Many factors affect the needs of your CS team. The size of your organization, the number of customers you have, your growth momentum as you look to the next year, and the CS models that work best for your customers. For example, what is the ratio of clients that require a digital-first CS model to those who need a traditional model? That significantly impacts the budget requirements, particularly when it comes to growing those efforts.
We’ve developed a Maturity Curve made of four stages. You can take our Maturity Model Assessment Test to get your personalized Maturity Score. Once you know where your organization falls in terms of CS Maturity, keep reading to learn precisely what considerations your team should make when creating a budget for your CS team and the team’s broader goals.
Also, don’t forget to check out our Value Creation Plan, to assess and refine your CS strategy with Gainsight.
In this stage, your entire team spends the day fighting fires. Rather than addressing issues proactively or operationally, you tackle risks (and the rare opportunities) from your customers as they come. To graduate from this stage, your team needs ways to capture, visualize, and leverage the vast amounts of customer data available to be proactive about their CS efforts.
The biggest priority for your budget in this stage is to buy a software solution like Gainsight that can help provide the foundation your CS team needs to operationalize and grow. You want something that will allow you to take on more customers without increasing headcount spend. More effective CS models, as well as the opportunity to leverage digital-first models, will add tremendous value to your company, and make your team members much happier at work.

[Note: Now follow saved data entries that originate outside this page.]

(** * edm-store: the tiling and windowed-I/O engine, embedded in Rocq

    The development follows the Python sources
      - [edm_store/dm/raster/_global_tile.py]  (lattice, planners, rounding)
      - [edm_store/dm/raster/_band.py]         (SlicedBand / UnSlicedBand)
      - [edm_store/utils/cache.py]             (the byte cache)
      - [edm_store/utils/tools.py]             (the resampling names)
      - [edm_store/utils/pixel_type.py]        (the registry of pixel types)
      - [edm_store/storage/AbsClient.py], [storage/fs/_client.py] and
        [storage/ceph_rgw/_client.py]          (the backend clients)

    Numbers.  Python [int] is [Z].  Python [float] is idealised as an exact
    rational ([Q]): every arithmetic operation is the exact one, so the
    rounding error of binary64 is outside this model.  Operations that raise
    in Python ([/] and [%] by zero, list indexing out of range, unpacking
    [None]) raise here as well, through the [result] monad. *)

From Stdlib Require Import ZArith QArith Qround Qabs List String Ascii Bool Lia.
From Stdlib Require Import DecimalString.
Import ListNotations.

Open Scope Z_scope.

(* ================================================================== *)
(** ** Python exceptions and the error monad *)

Inductive exn : Type :=
| TypeError
| ValueError
| IndexError
| KeyError
| ZeroDivisionError.

Inductive result (A : Type) : Type :=
| Ok (a : A)
| Raise (e : exn).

In this stage, you’ve taken the first steps to formalize your Customer Success team. The most important processes are standardized, and you’ve begun to track customer data. You’re clear about the metrics you want to keep an eye on, and you’ve thought about the new goals you have for the impact of CS over the next year.

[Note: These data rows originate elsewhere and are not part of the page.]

(** C9. For every coordinate pair, NaN and the infinities included, and
    every outline buffer of [outW] by [outH] pixels, the two indices are
    clamped into [0, outW - 1] and [0, outH - 1], and the read lands on the
    alpha byte of that pixel, inside the buffer. *)
Theorem sampleOutlineAlphaNearest_in_bounds
    (outData : list Z) (outW outH : Z) (x y : number) :
  0 < outW <= two31 -> 0 < outH <= two31 ->
  Z.of_nat (length outData) = 4 * outW * outH ->
  let xi := clampIndex x outW in
  let yi := clampIndex y outH in
  0 <= xi <= outW - 1 /\ 0 <= yi <= outH - 1 /\
  0 <= (yi * outW + xi) * 4 + 3 < Z.of_nat (length outData) /\
  sampleOutlineAlphaNearest outData outW outH x y
    = outData !! Z.to_nat ((yi * outW + xi) * 4 + 3) /\
  is_Some (sampleOutlineAlphaNearest outData outW outH x y).
Proof.
  intros HW HH Hlen xi yi.
  pose proof (clampIndex_range x outW HW) as Hx.
  pose proof (clampIndex_range y outH HH) as Hy.
  fold xi in Hx. fold yi in Hy.
  assert (Hi : 0 <= (yi * outW + xi) * 4 + 3 < Z.of_nat (length outData)).
  { rewrite Hlen. apply pixel_index_range; lia. }
  repeat split; try lia; unfold sampleOutlineAlphaNearest; fold xi yi;
    apply js_get_in_range; exact Hi.
Qed.

Lemma sampleOutlineAlphaNearest_in_bounds_witness :
  let outData := [0; 0; 0; 10; 0; 0; 0; 20; 0; 0; 0; 30; 0; 0; 0; 40] in
  let xi := clampIndex (Num (-3.5)) 2 in
  let yi := clampIndex (Num 7.25) 2 in
  0 <= xi <= 2 - 1 /\ 0 <= yi <= 2 - 1 /\
  0 <= (yi * 2 + xi) * 4 + 3 < Z.of_nat (length outData) /\
  sampleOutlineAlphaNearest outData 2 2 (Num (-3.5)) (Num 7.25)
    = outData !! Z.to_nat ((yi * 2 + xi) * 4 + 3) /\
  is_Some (sampleOutlineAlphaNearest outData 2 2 (Num (-3.5)) (Num 7.25)).
Proof.
  apply (sampleOutlineAlphaNearest_in_bounds
           [0; 0; 0; 10; 0; 0; 0; 20; 0; 0; 0; 30; 0; 0; 0; 40] 2 2
           (Num (-3.5)) (Num 7.25)).
  - unfold two31; lia.
  - unfold two31; lia.
  - reflexivity.
Defined.

Example sampleOutline_examples :
  let d := [0; 0; 0; 10; 0; 0; 0; 20; 0; 0; 0; 30; 0; 0; 0; 40] in
  sampleOutlineAlphaNearest d 2 2 (Num (-3.5)) (Num 7.25) = Some 30 /\
  sampleOutlineAlphaNearest d 2 2 NaN PosInf = Some 30 /\
  sampleOutlineAlphaNearest d 2 2 (Num 0.9) (Num 0.2) = Some 10 /\
  sampleOutlineAlphaNearest d 2 2 (Num 1) NegInf = Some 20.
Proof. repeat split; reflexivity. Qed.

End OutlineSampling.

(** ** The crossfade *)

Section Crossfade.
Import JS Num FinalStage.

The most critical investment to make at this stage is a solution that can help you make sense of the data. You want a single source of truth that tracks, visualizes, and shares data so that your team can track processes, establish specific goals, and formulate testing strategies to optimize for growth.
Invest in tools and resources that allow you to use the data in meaningful ways across departments, including Product, Marketing, and Sales. You also want simple, integrated methods to deploy surveys, track support data, and capture other signals that prove your impact.

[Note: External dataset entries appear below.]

(** The quartiles of a numeric column of small integers are in order, and
    their difference is a number. *)
Lemma small_quartiles_ordered (c : column float) :
  small_integers (col_data c) -> dropna (col_cells c) <> [] ->
  Z.of_nat (length (col_cells c)) <= 2 ^ 49 ->
  fle (Q1 c) (Q3 c) = true /\ fisnan (IQR c) = false.
Proof.
  unfold col_cells. intros Hsmall Hne Hlen.
  destruct (col_data c) as [vs|vs| | |] eqn:Hdata; try contradiction.
  - rewrite dropna_int in Hne. cbn [cells] in Hlen. rewrite length_map in Hlen.
    apply (int_quartiles_ordered c vs Hdata); auto.
    intros ->. now apply Hne.
  - cbn [small_integers] in Hsmall.
    destruct (float_values_ofZ vs Hsmall) as (zs & Hzs & Htiny & Hle).
    rewrite dropna_float, Hzs in Hne. cbn [cells] in Hlen. rewrite length_map in Hlen.
    assert (Hzne : zs <> []) by (intros ->; now apply Hne).
    assert (Hq : forall q, quantile (FloatCol vs) q = quantile (IntCol zs) q).
    { intros q. unfold quantile. rewrite Hzs. clear Hzs Hle Hne.
      destruct zs as [|z zs']; [congruence|].
      exact (percentile_ofZ q (z :: zs') Htiny). }
    unfold IQR, Q1, Q3. rewrite Hdata, !Hq.
    apply (int_quartiles_ordered (Column (col_name c) (IntCol zs)) zs eq_refl); auto.
    lia.
Qed.

(** X10. On a column of integers of absolute value at most [2 ^ 49], in at
    most [2 ^ 49] rows, the quartiles are computed without any rounding:
    [Q1] and [Q3] are the linear interpolations of the sorted values at
    the indices [(n - 1) / 4] and [3 * (n - 1) / 4], and [IQR] is their
    difference. *)
Theorem quartiles_exact (c : column float) (vs : list Z) :
  col_data c = IntCol vs -> vs <> [] ->
  List.Forall tiny_int vs -> Z.of_nat (length vs) <= 2 ^ 49 ->
  b64_quarters (Q1 c) (interpolated (sort Z.leb vs) (Z.of_nat (length vs) - 1))
  /\ b64_quarters (Q3 c) (interpolated (sort Z.leb vs) (3 * (Z.of_nat (length vs) - 1)))
  /\ b64_quarters (IQR c)
       (interpolated (sort Z.leb vs) (3 * (Z.of_nat (length vs) - 1))
        - interpolated (sort Z.leb vs) (Z.of_nat (length vs) - 1)).
Proof.
  intros Hdata Hne Htiny Hlen. unfold IQR, Q1, Q3, quantile. rewrite Hdata.
  destruct vs as [|v vs'] eqn:Hvs; [congruence|]. rewrite <- Hvs in *. clear Hvs.
  destruct b64_literals as (H25 & _ & H75).
  pose proof (percentile_int c0_25 1 vs H25 ltac:(lia) Hne Htiny Hlen) as P1.
  pose proof (percentile_int c0_75 3 vs H75 ltac:(lia) Hne Htiny Hlen) as P3.
  assert (Hn : 1 <= Z.of_nat (length vs)) by (destruct vs; [congruence|cbn [length]; lia]).
  set (n := Z.of_nat (length vs)) in *.
  rewrite Z.mul_1_r in P1. rewrite (Z.mul_comm (n - 1) 3) in P3.
  pose proof (interpolated_tiny vs (n - 1) Hne ltac:(unfold n; lia) Htiny) as B1.
  pose proof (interpolated_tiny vs (3 * (n - 1)) Hne ltac:(unfold n; lia) Htiny) as B3.
  split; [exact P1|]. split; [exact P3|]. cbn [fsub binary64].
  apply b64_sub; [exact P3|exact P1|].
  change (2 ^ 51) with 2251799813685248 in *.
  change (2 ^ 53) with 9007199254740992. lia.
Qed.

Lemma quartiles_exact_witness :
  b64_quarters (Q1 (Column "x" (IntCol [1; 2; 3; 4; 5; 100]))) 9
  /\ b64_quarters (Q3 (Column "x" (IntCol [1; 2; 3; 4; 5; 100]))) 19
  /\ b64_quarters (IQR (Column "x" (IntCol [1; 2; 3; 4; 5; 100]))) 10.
Proof.
  apply (quartiles_exact (Column "x" (IntCol [1; 2; 3; 4; 5; 100]))
           [1; 2; 3; 4; 5; 100] eq_refl).
  - discriminate.
  - repeat constructor; unfold tiny_int; lia.
  - cbn. lia.
Defined.

(** ** The fences of the outlier check, on binary64 *)

Section Fences.
Context {F : Type} `{!Float64 F}.

(** Whatever the arithmetic, a numeric column has an entry exactly when it
    has a non-null value, and the entry holds the two fences. *)
Lemma outlier_entry_of_column (d : DataFrame F) (c : column F) :
  wf_frame d -> In c (df_columns d) -> is_number (col_data c) = true ->
  (dropna (col_cells c) <> [] ->
   exists r,
     numeric_outliers d !! col_name c = Some r
     /\ lower_bound r = fsub (Q1 c) (fmul c1_5 (IQR c))
     /\ upper_bound r = fadd (Q3 c) (fmul c1_5 (IQR c)))
  /\ (dropna (col_cells c) = [] -> numeric_outliers d !! col_name c = None).
Proof.
  intros Hwf Hin Hnum.
  assert (Hc : In c (select_dtypes is_number d)) by (apply filter_In; auto).
  pose proof (select_dtypes_NoDup is_number d Hwf) as Hnd.
  unfold numeric_outliers.
  rewrite (fill_dict_item col_name (outliers_of d) ∅ _ c Hnd Hc).
  unfold outliers_of. split.
  - intros Hne. destruct (dropna (col_cells c)) as [|x xs]; [now contradiction Hne|].
    eexists. split; [reflexivity|]. split; reflexivity.
  - intros ->. apply lookup_empty.
Qed.

End Fences.

(** C1, amended. On binary64, in every dataset, every numeric column with
    at least one non-null value has an entry in the outlier result, whose
    bounds are [lower_bound = Q1 - 1.5 * IQR] and
    [upper_bound = Q3 + 1.5 * IQR] with [IQR = Q3 - Q1]; the order
    [lower_bound <= Q1 <= Q3 <= upper_bound] holds exactly when
    [Q1 <= Q3] and [IQR] is a number, and so it does whenever the non-null
    values of the column are integers of absolute value at most [2 ^ 49]
    and the dataset has at most [2 ^ 49] rows; and a numeric column
    without a non-null value has no entry. *)
Theorem outlier_fences (d : DataFrame float) (c : column float) :
  wf_frame d -> In c (df_columns d) -> is_number (col_data c) = true ->
  (dropna (col_cells c) <> [] ->
   exists r,
     numeric_outliers d !! col_name c = Some r
     /\ IQR c = fsub (Q3 c) (Q1 c)
     /\ lower_bound r = fsub (Q1 c) (fmul c1_5 (IQR c))
     /\ upper_bound r = fadd (Q3 c) (fmul c1_5 (IQR c))
     /\ ((fle (lower_bound r) (Q1 c) = true
          /\ fle (Q1 c) (Q3 c) = true
          /\ fle (Q3 c) (upper_bound r) = true)
         <-> (fle (Q1 c) (Q3 c) = true /\ fisnan (IQR c) = false))
     /\ (small_integers (col_data c) -> Z.of_nat (df_len d) <= 2 ^ 49 ->
         fle (lower_bound r) (Q1 c) = true
         /\ fle (Q1 c) (Q3 c) = true
         /\ fle (Q3 c) (upper_bound r) = true))
  /\ (dropna (col_cells c) = [] -> numeric_outliers d !! col_name c = None).
Proof.
  intros Hwf Hin Hnum.
  destruct (outlier_entry_of_column d c Hwf Hin Hnum) as [Hsome Hnone].
  split; [|exact Hnone]. intros Hne.
  destruct (Hsome Hne) as (r & Hr & Hlo & Hup). exists r.
  split; [exact Hr|]. split; [reflexivity|]. split; [exact Hlo|].
  split; [exact Hup|]. rewrite Hlo, Hup.
  assert (Hiff := b64_fences_enclose (Q1 c) (Q3 c)).
  split; [exact Hiff|]. intros Hsmall Hrows. apply Hiff.
  apply small_quartiles_ordered; [exact Hsmall|exact Hne|].
  destruct Hwf as (Hcols & _). rewrite Forall_forall in Hcols.
  rewrite (Hcols c) by (now apply list_elem_of_In). exact Hrows.
Qed.

Lemma scenario_B_gaps_wf : wf_frame scenario_B_gaps.
Proof.
  split; [repeat constructor|]. split; [|discriminate].
  cbn. apply (bool_decide_unpack _). vm_compute. reflexivity.
Qed.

In this stage, your team is focused on one thing: the customer’s desired outcomes. The foundation of your Customer Success team is solid and growing. Based on the data, you could automate some processes to free up time for strategic planning and implementation. Importantly, your team understands the need for your customers to be committed to their outcomes. You’ve instituted Mutual Success Plans as a way to keep both your team and your customers accountable for those outcomes.
If this sounds like your team, you need a way to scale these for every customer segment. You want the right pieces in place to strategically move customers towards adoption, renewal, and expansion. Thankfully, in this stage, you should have data to support your impact on Net Revenue Retention (NRR), which will prove to your team what budget you need and why.
Consider using your budget for building a formalized CS Ops team. These key players support your CSMs by focusing on the big picture and identifying new processes and systems that promote growth and happier customers who have reached their goals.
At this stage, you have a fully optimized, company-wide adoption of Customer Success across every customer-facing department. Your goals now have moved beyond implementation and towards integration. Your team should be searching for ways to keep Sales, Marketing, Support, Services, and Product teams aligned with customer goals and informed of customers’ changing demands.
The budget requirements for your team at this stage revolve around scaling and increasing your company’s value overall. Look for line items in your budget that will yield the highest return. Look for programs and processes that will drive exponential growth. Are there new data and reporting solutions that you can add to your software suite or tech deck to improve your insights? Think about your 5-year goals and figure out where you need to invest your money to reach those targets with the support of your entire organization.
Ask any Customer Success veteran which departments should be involved in customer success, and they’ll probably answer, “Every single one of them.” Most of us see customer success as a company-wide effort. And, it should be added that this philosophy goes both ways. Just as a company
Just as a company supports its CS team, the CS team should have initiatives that drive success for the entire company. As you craft your budget, remember to apply this “Success for All” ideology to your strategy. Take the objectives your company has set for itself and make them the primary drivers for your CS goals.
The first two steps of your budget planning process should be:
We love it at a meeting when a CMO or VP of Sales/CS says, “I need additional heads and I can commit to additional revenue in the process. Here’s how I’m going to do it.”
All CS teams are, at the core, focused on reducing churn. To be a genuinely effective CS team, you must first determine what is avoidable churn and what is unavoidable.
The answers may be different for you than your competitors. This discussion is essential for you to have as an organization. Most commonly, company buy-outs or a company going out of business fall into the unavoidable category.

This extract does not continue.